Kim Riedell, SVP Product and Marketing, Digilant, told CMO.com:
My biggest takeaway from 2014 is that consumers’ multidevice browsing habits and constantly shifting interests make traditional segmentation models insufficient for synthesizing the wealth of data currently available to marketers. We have moved well beyond identifying consumers with broad segments like “soccer moms” or “car enthusiasts.” In 2015 we should move toward far more dynamic models that can ingest the volume, velocity, and variety of behavioral data and develop consumer personas based on real-time information. Targeting an individual based on multiple identifiable characteristics, rather than a collection of consumers based on a single shared attribute, may result in campaigns that reach fewer consumers but pay off in the form of vastly increased engagement and conversion.
Chuck Cordray, CEO, Inlet, told CMO.com:
One of the biggest lessons we learned last year is that marketers need to meet customers where they want to be–it’s not just about your Web site or your mobile app. The question to ask in 2015 will be, “Where and how do my consumers want to engage with my brand?” The plan for savvy marketers this year will be to put consumer experience first and communicate where it is most convenient for them.
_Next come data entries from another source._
(** A candidate that is below every other one comes first. *)
Lemma find_entry_most_specific ws path field p0 p e :
  glob_match path p0 = true → winner ws p0 field = Some (p, e) →
  (∀ q, q ≠ p0 → glob_match path q = true → is_Some (winner ws q field) → specificity_cmp p0 q = Lt) →
  find_entry (writes ws) path field = Some e.
Proof.
  intros Hm Hw Hbest. assert ((p0, e) ∈ candidates (writes ws) path field) as Hin by (apply candidates_elem; eauto).
  pose proof (candidates_nodup ws path field) as Hnd. unfold find_entry.
  assert (∀ q x, (q, x) ∈ candidates (writes ws) path field → q ≠ p0 → specificity_cmp p0 q = Lt) as Hall.
  { intros q x [Hq [p' Hp']]%candidates_elem Hne. apply Hbest; [done..|]. by rewrite Hp'. }
  apply list_elem_of_split in Hin as (l1 & l2 & E). rewrite E in *.
  rewrite fmap_app in Hnd. simpl in Hnd. apply NoDup_app in Hnd as (_ & Hd & [Hn _]%NoDup_cons).
  assert (∀ q x, (q, x) ∈ l1 ++ l2 → q ≠ p0) as Hne.
  { intros q x [Hq|Hq]%elem_of_app ->.
    - apply (Hd p0); [|set_solver]. apply list_elem_of_fmap. by exists (p0, x).
    - apply Hn, list_elem_of_fmap. by exists (p0, x). }
  rewrite sort_head; [done|]. intros [q x] Hq. simpl. specialize (Hall q x ltac:(set_solver) (Hne q x Hq)).
  split; [done|]. unfold specificity_cmp in *. by destruct (more_specific p0 q), (more_specific q p0).
Qed.

Lemma find_entry_exact ws path field p e :
  starless path = true → winner ws path field = Some (p, e) → find_entry (writes ws) path field = Some e.
Proof.
  intros Hs Hw. apply (find_entry_most_specific ws path field path p); [by apply exact_matches|done|].
  intros q Hne Hm _. by apply exact_most_specific.
Qed.
(* ===== verification/Factory.v ===== *)
(** * Factory: component nodes, child slots and overrides
    (rustdv-methodology/src/factory.rs, rustdv-macros/src/rustdv_macros.rs).

    A component is a [Node]: its type name, its own state and its fields in
    declaration order, which are what [#[derive(Component)]] sees: child slots
    ([RustdvComp]), plain, optional and vector children, and ports.  The
    methods the derive generates are functions on the fields.  The override
    table is the configuration database; a maker takes no argument, so it is
    the component it builds. *)
From stdpp Require Import pretty.
From S2P Require Import Prelude Path Log Config.

Module Factory.

Section Nodes.
Context {U : Set}.   (* a component's own state *)

Inductive Node := mkNode (ty : string) (own : U) (fields : list (string * Field))
with Field :=
| FComp (inner : option Node) (overridable : bool) (requested : option string)  (* RustdvComp *)
| FOption (c : option Node)
| FVec (cs : list Node)
| FPlain (c : Node)
| FPort (kind : string) (cell : nat).   (* a port: its kind and its shared binding cell *)

Definition node_name (n : Node) : string := let 'mkNode t _ _ := n in t.
Definition own_state (n : Node) : U := let 'mkNode _ u _ := n in u.
Definition fields_of (n : Node) : list (string * Field) := let 'mkNode _ _ fs := n in fs.

(** ** The slot *)

Record RustdvComp := { inner : option Node; overridable_ : bool; requested_ : option string }.

Definition empty_slot : RustdvComp := {| inner := None; overridable_ := false; requested_ := None |}.
Definition fixed (n : Node) : RustdvComp := {| inner := Some n; overridable_ := false; requested_ := None |}.
Definition overridable (n : Node) (req : string) : RustdvComp :=
  {| inner := Some n; overridable_ := true; requested_ := Some req |}.
Definition take_node (s : RustdvComp) : RustdvComp * option Node :=
  ({| inner := None; overridable_ := overridable_ s; requested_ := requested_ s |}, inner s).
Definition put_node (n : Node) (s : RustdvComp) : RustdvComp :=
  {| inner := Some n; overridable_ := overridable_ s; requested_ := requested_ s |}.

Definition owner_label (s : RustdvComp) : string :=
  match inner s with Some n => node_name n | None => "an unbuilt child slot" end.

(** ** Overrides *)

Record Override := { make : Node; to_ : string }.
Definition debug_override (o : Override) : string := "-> " +:+ to_ o.
Definition override_key (requested : string) : string := "__factory_override__" +:+ requested.

Context {Any : Type} {TO : Config.Typed Any Override}.
Abbreviation Db := (Config.ConfigDb Any).

Definition store_override (ctx : option string) (offset from to : string) (mk : Node) (d : Db) : Db :=
  fst (Config.set ctx offset (override_key from) {| make := mk; to_ := to |} d).

Definition set_type_override (from to : string) (mk : Node) (d : Db) : Db := store_override None "*" from to mk d.
Definition set_inst_override (ctx path from to : string) (mk : Node) (d : Db) : Db :=
  store_override (Some ctx) path from to mk d.

(** [ConfigDb::get::<Override>(None, ..).ok()]. *)
Definition lookup_override (req path : string) (d : Db) : option Override :=
  match Config.get (T := Override) None path (override_key req) d with
  | Done (Ok o, _) => Some o
  | _ => None
  end.

Definition resolve (ctx_path name : string) (d : Db) (s : RustdvComp) : RustdvComp :=
  if negb (overridable_ s) then s
  else match requested_ s with
    | None => s
    | Some req =>
        let path := if decide (ctx_path = EmptyString) then name else ctx_path +:+ "." +:+ name in
        {| inner := match lookup_override req path d with
                    | Some ov => Some (make ov)
                    | None => inner s
                    end;
           overridable_ := false; requested_ := requested_ s |}
    end.

(** ** Registration by name *)

(** [collect_registry]: later registrations replace earlier ones. *)
Definition collect_registry (regs : list (string * Node)) : gmap string Node :=
  foldl (λ m r, <[r.1 := r.2]> m) ∅ regs.

Definition create_by_name (regs : list (string * Node)) (name : string) : Exec RustdvComp :=
  match collect_registry regs !! name with
  | Some n => Done (overridable n name)
  | None => Panic ("Factory::create_by_name: no component registered as " +:+ name)
  end.

Definition set_type_override_by_name (regs : list (string * Node)) (from to : string) (d : Db) : Exec Db :=
  match collect_registry regs !! to with
  | Some n => Done (store_override None "*" from to n d)
  | None => Panic ("Factory::set_type_override_by_name: " +:+ to +:+ " is not registered")
  end.

(** ** What [#[derive(Component)]] generates *)

Definition slot_of (i : option Node) (o : bool) (r : option string) : RustdvComp :=
  {| inner := i; overridable_ := o; requested_ := r |}.
Definition field_of (s : RustdvComp) : Field := FComp (inner s) (overridable_ s) (requested_ s).

(** The children one field contributes, in order, with their names. *)
Definition field_children (name : string) (f : Field) : list (string * Node) :=
  match f with
  | FComp (Some c) _ _ => [(name, c)]
  | FOption (Some c) => [(name, c)]
  | FVec cs => imap (λ i c, (name +:+ "[" +:+ pretty (N.of_nat i) +:+ "]", c)) cs
  | FPlain c => [(name, c)]
  | _ => []
  end.
Definition children_mut (n : Node) : list (string * Node) :=
  concat (map (λ nf, field_children nf.1 nf.2) (fields_of n)).

(** Factory overrides of the slot fields, before the walk descends. *)
Definition resolve_children (ctx_path : string) (d : Db) (n : Node) : Node :=
  mkNode (node_name n) (own_state n) (map (λ nf,
    (nf.1, match nf.2 with
           | FComp i o r => field_of (resolve ctx_path nf.1 d (slot_of i o r))
           | f => f
           end)) (fields_of n)).

Definition take_field (nf : string * Field) : (string * Field) * list (string * Node) :=
  match nf with
  | (name, FComp (Some c) o r) => ((name, FComp None o r), [(name, c)])
  | _ => (nf, [])
  end.
Definition take_children (n : Node) : Node * list (string * Node) :=
  (mkNode (node_name n) (own_state n) (map (λ nf, fst (take_field nf)) (fields_of n)),
   concat (map (λ nf, snd (take_field nf)) (fields_of n))).

(** [if __name == "field" { self.field.put_node(__node); continue; }]: the first
    slot field of that name. *)
Fixpoint restore_one (name : string) (c : Node) (fs : list (string * Field)) : list (string * Field) :=
  match fs with
  | [] => []
  | (f, FComp i o r) :: rest =>
      if decide (f = name) then (f, FComp (Some c) o r) :: rest
      else (f, FComp i o r) :: restore_one name c rest
  | nf :: rest => nf :: restore_one name c rest
  end.
Definition restore_children (n : Node) (taken : list (string * Node)) : Node :=
  mkNode (node_name n) (own_state n) (foldl (λ fs nc, restore_one nc.1 nc.2 fs) (fields_of n) taken).

(** The declared ports; [bound] reads a binding cell. *)
Record PortInfo := { p_name : string; p_kind : string; required : bool; connected : bool }.
Definition port_infos (bound : nat → bool) (n : Node) : list PortInfo :=
  omap (λ nf, match nf.2 with
    | FPort k c => Some {| p_name := nf.1; p_kind := k;
                           required := negb (bool_decide (k = "publish" ∨ k = "subscribe")%string);
                           connected := bound c |}
    | _ => None
    end) (fields_of n).

(** Rust gives the fields of a struct distinct names. *)
Definition fields_ok (n : Node) : Prop := NoDup (fields_of n).*1.

(** ** Taking and restoring *)

Lemma restore_one_skip name c fs1 fs2 :
  name ∉ fs1.*1 → restore_one name c (fs1 ++ fs2) = fs1 ++ restore_one name c fs2.
Proof.
  induction fs1 as [|[f x] fs1 IH]; intros Hn; [done|]. simpl in *. apply not_elem_of_cons in Hn as [Hne Hn].
  rewrite IH by done. destruct x; [|done..]. by rewrite decide_False by congruence.
Qed.

(** Restoring after taking gives each slot the node it is handed. *)
Lemma restore_taken_fields (g : string → Node → Node) fs :
  NoDup fs.*1 →
  foldl (λ fs nc, restore_one nc.1 nc.2 fs) (map (λ nf, fst (take_field nf)) fs)
    (map (λ nc, (nc.1, g nc.1 nc.2)) (concat (map (λ nf, snd (take_field nf)) fs))) =
  map (λ nf, (nf.1, match nf.2 with FComp (Some c) o r => FComp (Some (g nf.1 c)) o r | f => f end)) fs.
Proof.
  intros Hnd.
  assert (∀ acc, (∀ x, x ∈ acc.*1 → x ∉ fs.*1) →
    foldl (λ fs nc, restore_one nc.1 nc.2 fs) (acc ++ map (λ nf, fst (take_field nf)) fs)
      (map (λ nc, (nc.1, g nc.1 nc.2)) (concat (map (λ nf, snd (take_field nf)) fs))) =
    acc ++ map (λ nf, (nf.1, match nf.2 with FComp (Some c) o r => FComp (Some (g nf.1 c)) o r | f => f end)) fs) as Hall.
  { induction fs as [|[n f] fs IH]; intros acc Hd; [done|].
    apply NoDup_cons in Hnd as [Hn Hnd]. simpl.
    assert (∀ f', foldl (λ fs nc, restore_one nc.1 nc.2 fs) (acc ++ (n, f') :: map (λ nf, fst (take_field nf)) fs)
      (map (λ nc, (nc.1, g nc.1 nc.2)) (concat (map (λ nf, snd (take_field nf)) fs))) =
      acc ++ (n, f') :: map (λ nf, (nf.1, match nf.2 with FComp (Some c) o r => FComp (Some (g nf.1 c)) o r | f => f end)) fs) as IH'.
    { intros f'. specialize (IH Hnd (acc ++ [(n, f')])). rewrite <- !app_assoc in IH. apply IH.
      intros x. rewrite fmap_app, elem_of_app. simpl. intros [Hx|Hx%list_elem_of_singleton]; [|by subst].
      specialize (Hd x Hx). set_solver. }
    destruct f as [[c|] o r| | | |]; simpl; try apply IH'.
    rewrite restore_one_skip by (intros Hin; specialize (Hd n Hin); set_solver). simpl.
    rewrite decide_True by done. apply IH'. }
  exact (Hall [] ltac:(set_solver)).
Qed.

(** ** Which component a slot ends up with *)

Definition slot_path (ctx_path name : string) : string :=
  if decide (ctx_path = EmptyString) then name else ctx_path +:+ "." +:+ name.

(** The override writes of a history, and what a slot makes of them. *)
Definition db_of (ws : list (@Config.Write Any)) : Db :=
  {| Config.store := Config.writes ws; Config.tracing := false; Config.in_build := true |}.

(** An entry an override put in the table. *)
Definition override_entry (o : Override) : Config.Entry Any :=
  {| Config.value := Config.inject o; Config.entry_type_name := Config.type_name (T := Override);
     Config.entry_type_id := Config.type_id (T := Override); Config.rendered := Config.debug o |}.

Context {TL : Config.TypedLaws Override}.

Lemma lookup_found req path ws o :
  Config.find_entry (Config.writes ws) path (override_key req) = Some (override_entry o) →
  lookup_override req path (db_of ws) = Some o.
Proof.
  intros Hf. unfold lookup_override, Config.get. simpl. rewrite Hf.
  rewrite decide_False by (simpl; by intros Hn). simpl. by rewrite Config.downcast_inject.
Qed.

Lemma lookup_missing req path ws :
  Config.find_entry (Config.writes ws) path (override_key req) = None →
  lookup_override req path (db_of ws) = None.
Proof. intros Hf. unfold lookup_override, Config.get. simpl. by rewrite Hf. Qed.

(** A slot made by [create_comp] gets, when the walk reaches it, the
    component of the instance override for its path if there is one, else that
    of the type override, else the default it was made with; a slot made by
    [new_comp] keeps its component whatever the table says; and a slot is
    resolved once: overrides installed later change nothing. *)
Theorem override_resolution ctx_path name req default ws later :
  let path := slot_path ctx_path name in
  let key := override_key req in
  let resolved := resolve ctx_path name (db_of ws) (overridable default req) in
  Config.starless path = true →
  (∀ p o, Config.winner ws path key = Some (p, override_entry o) → inner resolved = Some (make o)) ∧
  (∀ p o, Config.winner ws "*" key = Some (p, override_entry o) →
     (∀ q, q ≠ "*"%string → Config.glob_match path q = true → Config.winner ws q key = None) →
     inner resolved = Some (make o)) ∧
  ((∀ q, Config.glob_match path q = true → Config.winner ws q key = None) → inner resolved = Some default) ∧
  resolve ctx_path name (db_of later) resolved = resolved ∧
  resolve ctx_path name (db_of ws) (fixed default) = fixed default.
Proof.
  cbv zeta. intros Hs.
  assert (∀ o, lookup_override req (slot_path ctx_path name) (db_of ws) = o →
    inner (resolve ctx_path name (db_of ws) (overridable default req)) =
    Some (match o with Some ov => make ov | None => default end)) as Hin.
  { intros o <-. unfold resolve, slot_path. simpl. by destruct (lookup_override _ _ _). }
  split_and!.
  - intros p o Hw. rewrite (Hin (Some o)); [done|]. apply lookup_found. by apply (Config.find_entry_exact _ _ _ p).
  - intros p o Hw Hq. rewrite (Hin (Some o)); [done|]. apply lookup_found.
    apply (Config.find_entry_most_specific ws _ _ "*" p); [|done|].
    + apply Config.glob_inner_spec. rewrite <- (app_nil_r (list_of_string (slot_path ctx_path name))).
      apply Config.g_star. constructor.
    + intros q Hne Hm [x Hx]. by rewrite Hq in Hx.
  - intros Hq. rewrite (Hin None); [done|]. apply lookup_missing. by apply Config.find_entry_none.
  - done.
  - done.
Qed.

End Nodes.
End Factory.

Module FactoryWitnesses.
Import Factory.

Abbreviation WNode := (@Node nat).
Abbreviation WOverride := (@Override nat).

#[local] Instance override_typed : Config.Typed WOverride WOverride :=
  {| Config.type_id := 9; Config.type_name := "Override"; Config.debug := debug_override;
     Config.inject := id; Config.downcast := Some |}.
#[local] Instance override_typed_laws : Config.TypedLaws WOverride.
Proof. split. reflexivity. Qed.

Definition base : WNode := mkNode "Base" 0 [].
Definition derived : WNode := mkNode "Derived" 1 [].
Definition to_derived : WOverride := {| make := derived; to_ := "Derived" |}.

(** A type override of [Base] testbench-wide. *)
Definition type_override : @Config.Write WOverride :=
  {| Config.w_build := true; Config.w_ctx := None; Config.w_offset := "*"; Config.w_field := override_key "Base";
     Config.w_entry := override_entry to_derived |}.

Lemma override_resolution_witness :
  Config.starless (slot_path "env" "tester") = true ∧
  inner (resolve "env" "tester" (db_of []) (overridable base "Base")) = Some base ∧
  resolve "env" "tester" (db_of [type_override]) (fixed base) = fixed base.
Proof.
  split; [reflexivity|]. split.
  - refine (proj1 (proj2 (proj2 (override_resolution "env" "tester" "Base" base [] [type_override] eq_refl))) _).
    reflexivity.
  - exact (proj2 (proj2 (proj2 (proj2
      (override_resolution "env" "tester" "Base" base [type_override] [] eq_refl))))).
Defined.

End FactoryWitnesses.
Brands that can’t do that will be left out in the cold.
Yasmeen Coning, VP of Marketing, Genesis Media, told CMO.com:
In 2014, marketing became an integrated part of every layer of business for Genesis Media. Marketing was a true collaborative effort across all sectors of the company, from sales to product to operations. When marketing is involved in every aspect of the organization, it helps bolster visibility and brand equity across the board–helping ensure ROI and, ultimately, bottom line. As we kick off 2015, it’s imperative that each sector of the business continues to join forces in order to increase growth and profitability. As the saying goes, there is no “I” in team, and that is something all companies should live by.
Louise Doorn, CMO, Dstillery, told CMO.com:
Data and technology dominated the marketing discourse in 2014 and will remain top of mind for marketers in 2015.
It’s not an easy task to deliver marketing automation, quality data science, and meaningful analytics across paid, earned, and owned media. The mandate for every marketer is to establish a scalable framework with reliable technology partners in 2015. This framework should be flexible with open APIs to evolve based on customer data and campaign effectiveness analytics.
But the framework alone is not enough. Marketing science and technology is one part of the equation. Consumer and public opinions determine brand reputation. Building a likable brand based on quality products with high integrity and solid service has to be a central tenet. Marketing will continue to spill over into customer experience–an important focus for 2015. There continues to be a huge opportunity for brands to surprise and delight consumers and inspire them to share remarkable experiences through their social graphs.